(Beginning of SUPPLIED RECORDS)
(** [sorted(..., key=count, reverse=True)]: a stable sort, larger counts
    first. *)
Fixpoint insert_by_count (g : Group) (l : list Group) : list Group :=
  match l with
  | [] => [g]
  | h :: l' =>
      if (g_count g <? g_count h)%nat then h :: insert_by_count g l'
      else g :: l
  end.

Definition sort_by_count (l : list Group) : list Group :=
  fold_right insert_by_count [] l.

(** [sum(confidences)]: adding [None] raises [TypeError]; the left operand
    is the integer 0 at the first element and a float afterwards. *)
Fixpoint sum_confidences (acc : Q) (first : bool) (cs : list (option Q))
  : exn + Q :=
  match cs with
  | [] => inr acc
  | Some c :: rest => sum_confidences (acc + c)%Q false rest
  | None :: _ =>
      inl (TypeError
             (if first
              then "unsupported operand type(s) for +: 'int' and 'NoneType'"
              else "unsupported operand type(s) for +: 'float' and 'NoneType'"))
  end.

Record TopQuestion : Type := {
  tq_question : string;
  tq_count : nat;
  tq_avg_confidence : Q
}.

Definition top_question (g : Group) : exn + TopQuestion :=
  match sum_confidences 0 true (g_confidences g) with
  | inl e => inl e
  | inr total =>
      inr {| tq_question := g_question g;
             tq_count := g_count g;
             tq_avg_confidence :=
               (total / inject_Z (Z.of_nat (List.length (g_confidences g))))%Q
          |}
  end.

Fixpoint top_questions (groups : list Group) : exn + list TopQuestion :=
  match groups with
  | [] => inr []
  | g :: rest =>
      match top_question g with
      | inl e => inl e
      | inr item =>
          match top_questions rest with
          | inl e => inl e
          | inr items => inr (item :: items)
          end
      end
  end.

(** [limit] is a natural number. *)
Definition get_top_questions (session : Session) (utcnow : Z) (limit : nat)
    (days_back : Z) : exn + list TopQuestion :=
  match select_since session (cutoff utcnow days_back) with
  | inl _ => inr []
  | inr queries =>
      top_questions (firstn limit (sort_by_count (by_question queries)))
  end.

End AnalyticsOps.

(* ================================================================= *)
(** ** app/api/v1/logs.py *)

Module LogsEndpoint.
Import Py Db.

(** [expected_token] is [os.getenv("ADMIN_TOKEN")], [x_admin_token] the
    [X-Admin-Token] header. *)
Definition require_admin_token (expected_token x_admin_token : option string)
  : exn + bool :=
  match expected_token with
  | None => inr true
  | Some expected =>
      if (len expected =? 0)%nat then inr true
      else
        match x_admin_token with
        | None => inl (HTTPException 401 "Unauthorized: Invalid admin token")
        | Some token =>
            if (len token =? 0)%nat || negb (String.eqb token expected) then
              inl (HTTPException 401 "Unauthorized: Invalid admin token")
            else inr true
        end
  end.

(** The bounds declared for the query parameters with
    [Query(..., ge=..., le=...)]; the handlers below are run on parameters
    inside them. *)
Definition limit_in_bounds (limit : nat) : bool :=
  ((1 <=? limit) && (limit <=? 1000))%nat.

Definition days_back_in_bounds (days_back : Z) : bool :=
  ((1 <=? days_back) && (days_back <=? 365))%Z.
(End of SUPPLIED RECORDS)
Write the opening line of the data above and every line after it, exactly, stopping once you have written the line with "Definition sort_by_count (l".

(** [sorted(..., key=count, reverse=True)]: a stable sort, larger counts
    first. *)
Fixpoint insert_by_count (g : Group) (l : list Group) : list Group :=
  match l with
  | [] => [g]
  | h :: l' =>
      if (g_count g <? g_count h)%nat then h :: insert_by_count g l'
      else g :: l
  end.

Definition sort_by_count (l : list Group) : list Group :=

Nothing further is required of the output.